(* ===== verification/FuseTheorems.v ===== *)
(** The guarantees of a mount. *)
From S2P Require Import Prelude Codec OndiskFormat OndiskFormatProofs DirectoryEntry OndiskJournal OndiskJournalProofs.
From S2P Require Import Disk JournalStore JournalImage CrashLogic JournalStates JournalExample JournalTheorems.
From S2P Require Import BitmapAllocator ImageReader ImageReaderProofs ReaderTheorems LedgerStore FileMutation.
From S2P Require Import ConsistentImage PlanProofs FileMutationProofs FileMutationPublish FileContents Publication.
From S2P Require Import FilePlans FileTheorems NewObject ObjectPublish NewObjectProofs ObjectPlans NewObjectPlans.
From S2P Require Import FileSystem PlanTheorems ObjectBackend BackendProofs IdempotentProofs StoreRefinement.
From S2P Require Import EmptyFileCreate FuseMount FuseProofs FuseReads FuseRefinement.
Open Scope Z_scope.

(** * Examples *)
(** Buffers of a fixed number of names. *)
Definition page_filler (capacity : nat) (b : list (bytes * Z)) (name : bytes) (off : Z) : list (bytes * Z) * bool :=
  if (length b <? capacity)%nat then (b ++ [(name, off)], false) else (b, true).

Lemma page_buffer capacity : (0 < capacity)%nat -> DirectoryBuffer (page_filler capacity) (fun b => b).
Proof.
  intros Hc. constructor; unfold page_filler; intros b name off.
  - intros b'. by destruct (_ <? _)%nat; intros [= <-].
  - intros b'. by destruct (_ <? _)%nat; intros [= <-].
  - intros ->. destruct capacity; [lia|done].
Qed.

(** A mount of the image with one file. *)
Definition mount1 : FuseMountState := mkMount (Some reader1) None.
Definition state1 : mount := mkMounted mount1 img1 (mkView img1 [] []).

Lemma mounted1 script : mounted mount1 (mkEnv img1 size0 script []) reader1.
Proof. constructor; [reflexivity|exact consistent1|exists current0, kA; split; [exact ready1|reflexivity]|reflexivity]. Qed.

Lemma state1_shows : mount_shows sb0 size0 state1 (Serving (file_at reader1 img1)).
Proof. exists reader1. split; [apply mounted1|]. done. Qed.

Definition handle1 : fuse_file_info := mkFileInfo 1 2.
Definition now1 : option timespec := Some (mkTimespec 0 7).
Definition write_request_1 : @fuse_request (list (bytes * Z)) := OnWrite None (Some [1; 2; 3]) 4095 (Some handle1) now1.

Lemma write_carried1 n ts plan : timestamp_of now1 = Ok ts -> answer img1 (PrepareFileWrite reader1 n 4095 [1; 2; 3] ts) = Ok plan ->
  no_commit_block (fp_metadata_after_images plan).
Proof.
  intros [= <-] E. assert (n = 2) as ->.
  { unfold PrepareFileWrite in E. rewrite answer_if in E. destruct (bool_decide _) in E; [done|].
    destruct (prepared_facts _ _ _ _ _ E) as (J & EJ & Hreg & _). clear E. destruct (reads1 n J EJ) as [[_ ->]|[-> _]]; [discriminate Hreg|reflexivity]. }
  destruct written1 as (plan' & E' & Hp). change (wrap64 (0 * 1000000000 + 7)) with 7 in E. unfold write1 in E'. rewrite E in E'. by injection E' as <-.
Qed.

Lemma write_admissible1 script r : mt_reader mount1 = Some r -> fuse_admissible (mkEnv img1 size0 script []) r write_request_1.
Proof. intros [= <-] data [= <-]. split; [by apply bytes_okb_ok|]. exact write_carried1. Qed.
────────────────────
TASK DETAILS
All lines from the one containing "intros [= <-] E. assert (n = 2) as ->." through the end of the listing above are to be restated word for word, and no others.

TASK RESULT
  intros [= <-] E. assert (n = 2) as ->.
  { unfold PrepareFileWrite in E. rewrite answer_if in E. destruct (bool_decide _) in E; [done|].
    destruct (prepared_facts _ _ _ _ _ E) as (J & EJ & Hreg & _). clear E. destruct (reads1 n J EJ) as [[_ ->]|[-> _]]; [discriminate Hreg|reflexivity]. }
  destruct written1 as (plan' & E' & Hp). change (wrap64 (0 * 1000000000 + 7)) with 7 in E. unfold write1 in E'. rewrite E in E'. by injection E' as <-.
Qed.

Lemma write_admissible1 script r : mt_reader mount1 = Some r -> fuse_admissible (mkEnv img1 size0 script []) r write_request_1.
Proof. intros [= <-] data [= <-]. split; [by apply bytes_okb_ok|]. exact write_carried1. Qed.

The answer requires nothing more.